Overall, a fun event. The catering was good, the free
massage was great (and kind of necessary in my case!). The warmup area inside
was cold … VERY cold, which made it hard to warm up. It was also lacking
equipment … we had to go outside and beg for extra weights & clamps so that
we could warm up with the starting weight on the snatch ladder, and there was
no place to warm up for pullups or muscle ups ahead of those workouts. I don’t
blame our organisers but honestly for a Regional event, they should have had
proper warmup facilities for the athletes.
It’s strange. In a way, I kind of anticipated this outcome
actually. I honestly don’t feel any worse about this than I do about the
Patriots losing the Super Bowl. You hope for the win, but you lose, and you
move on. I was happily fraternising with the enemy at the after party. I don’t
know them that well, yet, but I really like some of the Platinum team members
(and some of the girls on the other teams, too, for that matter). I might have
fraternised more had I not been feeling so flu-ish, but probably not because I
was still quite disappointed and like them or not it’s still hard to watch the
victors celebrate their victory. Builds character maybe?
Well, you can’t win ‘em all. Joburg wins this round.
On the plus side, I did what I set out to do and broke
through a couple mental barriers in the meantime. And I didn’t let my fans down
(apparently I have fans … who knew?).
And hey, I still get to live in Cape Town. The city was
breathtaking on Thursday night before the comp, and as you can see from the
photos I think we win hands-down at the most scenic venue (thank heavens it didn’t
rain though!). The Mother City is stunning in winter; it’s more green, the
light does amazing things … things the camera can’t capture. I am in love.
I took Monday off to get my mind back in the game and to
take Lauren (the token non-South African competitor in the Africa Regional –
she’s U.S. military stationed in Tunisia) and her friend out wine tasting with
Rika. Super fun day, despite the illness. There is more to life than CrossFit,
of course, so from today I’m back at trying to make the world a better
place.
- “It’s like something out of Rambo!” – Andrew
- “Now make this lift …. Or I’m going to make you overhead squat!” – Chris (I didn’t …. And he did….)
- “I don’t want to hear about how your back is sore.” – Andrew
- “I haven’t lied to you yet.” – Laa-Laa
- “That’s …. Kinda gross, Ellie.” – Amy (I was eating coconut oil with a spoon)

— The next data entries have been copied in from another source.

(* ===== verification/T3Executor.v ===== *)
(** * The validator executor

    evaluation/t3/t3-validator.executor.ts, which dispatches the six workspace
    validators, and evaluation/grpc-validator-executor.ts, to which every other
    type goes.  Together with the runner's timeout they are an instance of the
    interface [Executor] that the runner is proved against.  The orchestrator's
    calls are another service: [ValidatorRpc]. *)
From Stdlib Require Import Ascii.
From S2P Require Import Prelude RegExp JsNum Binary64 Effects Schema AttemptStatus EventStore JsText JsonParse Criteria ValidatorRunner ShellValidators TestReport CloudAssert.
Open Scope Z_scope.

(** ** grpc-validator-executor.ts *)
Record ExecValidatorRequest := mkExecValidatorRequest {
  xq_environmentId : string; xq_validatorId : string; xq_validatorType : string; xq_run : string;
  xq_expectJson : string; xq_timeoutMs : Z; xq_attemptId : Id }.
Record ExecValidatorResponse := mkExecValidatorResponse {
  xr_status : option ValidatorResultStatus; xr_observedJson : option string }.
Record RegressionResponse := mkRegressionResponse { rr_regressionFound : bool; rr_regressedResources : option Json }.

(** The calls of the orchestrator; a status outside the protocol's enumeration
    is not considered. *)
Class ValidatorRpc := {
  rpc_ExecValidator : list RemoteCall -> ExecValidatorRequest -> exn + ExecValidatorResponse;
  rpc_CheckRegression : list RemoteCall -> string -> string -> exn + RegressionResponse;
  rpc_time : list RemoteCall -> ValidatorSpec -> Z
}.

Section GrpcExecutor.
Context `{Rounding} `{ValidatorRpc}.

Definition exec_request (environmentId : string) (attemptId : Id) (spec : ValidatorSpec) : ExecValidatorRequest :=
  mkExecValidatorRequest environmentId (vs_id spec) (vs_type spec) (default EmptyString (vs_run spec))
    (stringify (vs_expect spec)) (default 0 (vs_timeoutMs spec)) attemptId.
(** A text that is no JSON is kept as it is. *)
Definition read_observed (observedJson : option string) : option Json :=
  t ← truthy observedJson; Some (default (JStr t) (json_parse t)).

Definition grpc_error (spec : ValidatorSpec) : ValidatorResult :=
  mkValidatorResult (vs_id spec) ERROR None (Some (vs_expect spec)).
Definition executeNoRegression (calls : list RemoteCall) (environmentId : string) (spec : ValidatorSpec) : ValidatorResult :=
  match truthy (vs_run spec) with
  | None => grpc_error spec
  | Some snapshotKey =>
      match rpc_CheckRegression calls environmentId snapshotKey with
      | inl _ => grpc_error spec
      | inr response =>
          mkValidatorResult (vs_id spec) (if rr_regressionFound response then FAIL else PASS)
            (Some (JObj [("regressed_resources"%string, default (JArr []) (rr_regressedResources response))]))
            (Some (vs_expect spec))
      end
  end.
Definition grpc_execute (calls : list RemoteCall) (environmentId : string) (attemptId : Id) (spec : ValidatorSpec) : ValidatorResult :=
  if String.eqb (vs_type spec) "NO_REGRESSION" then executeNoRegression calls environmentId spec
  else match rpc_ExecValidator calls (exec_request environmentId attemptId spec) with
  | inl _ => grpc_error spec
  | inr response =>
      mkValidatorResult (vs_id spec) (default ERROR (xr_status response))
        (read_observed (xr_observedJson response)) (Some (vs_expect spec))
  end.
End GrpcExecutor.

(** ** t3-validator.executor.ts *)
Definition T3_VALIDATOR_TYPES : list string :=
  ["IAC_STATE"; "CLOUD_ASSERT"; "STATIC_ANALYSIS"; "TEST_SUITE"; "PERF_BENCH"; "CHAOS_PROBE"]%string.

(** The state the shell finds an environment in. *)
Class Workspaces := { workspace_at : list RemoteCall -> string -> Id -> Workspace }.

(** The runner's default timeout: [spec.timeoutMs ?? 5000]. *)
Definition DEFAULT_TIMEOUT_MS : Z := 5000.
Definition timeout_of (spec : ValidatorSpec) : Z := default DEFAULT_TIMEOUT_MS (vs_timeoutMs spec).
(** [withTimeout]. *)
Definition within_timeout {A} (spec : ValidatorSpec) (elapsed : Z) (result : A) : option A :=
  if elapsed <=? timeout_of spec then Some result else None.

Section T3ValidatorExecutor.
Context `{Rounding} `{ShellRunner}.

(** The switch; each handler gets its own part of the configuration. *)
Definition t3_handler (spec : ValidatorSpec) : prog Workspace ValidatorResult :=
  let id := vs_id spec in
  let cfg {A} (part : ValidatorConfig -> option A) : option A := vs_config spec ≫= part in
  if String.eqb (vs_type spec) "IAC_STATE" then runIacState id (cfg vc_iac_state)
  else if String.eqb (vs_type spec) "CLOUD_ASSERT" then runCloudAssert id (cfg vc_cloud_assert)
  else if String.eqb (vs_type spec) "STATIC_ANALYSIS" then runStaticAnalysis id (cfg vc_static_analysis)
  else if String.eqb (vs_type spec) "TEST_SUITE" then runTestSuite id (cfg vc_test_suite)
  else if String.eqb (vs_type spec) "PERF_BENCH" then runPerfBench id (cfg vc_perf_bench)
  else runChaosProbe id (cfg vc_chaos_probe).

(** Whether a shell is configured. *)
Variable configured : bool.

(** Any throw of a handler is ERROR. *)
Definition t3_execute (spec : ValidatorSpec) : prog Workspace ValidatorResult :=
  if configured then try_catch (t3_handler spec) (fun _ => err (vs_id spec)) else err (vs_id spec).

Context `{ValidatorRpc} `{Workspaces}.

Definition execute_with_timeout (calls : list RemoteCall) (environmentId : string) (attemptId : Id) (spec : ValidatorSpec)
    : option ValidatorResult :=
  if bool_decide (vs_type spec ∈ T3_VALIDATOR_TYPES) then
    let w := workspace_at calls environmentId attemptId in
    match run (t3_execute spec) w with
    | (inr result, w') => within_timeout spec (ws_clock w' - ws_clock w) result
    | (inl _, _) => None
    end
  else within_timeout spec (rpc_time calls spec) (grpc_execute calls environmentId attemptId spec).

Definition t3_executor : Executor := {| executor_execute := execute_with_timeout |}.
End T3ValidatorExecutor.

- “You know what you’re doing.” – Kelly
- “Boston’s hardcore!” – Matt
- “I knew you could do it.” – Chris (could never lifted anything!)
- “Um… good genes I guess?” – Ellie (ask a stupid question…)
- “Well, you can’t win everything! F*ck you!” – Clare
- “Seriously? Can I punch you in the face? ” – Ellie
- “Hats off to you, Ellie. F*cking hats off to you.” – Paul
Those Fairview goats must be some of the most famous goats in the world. Great photos.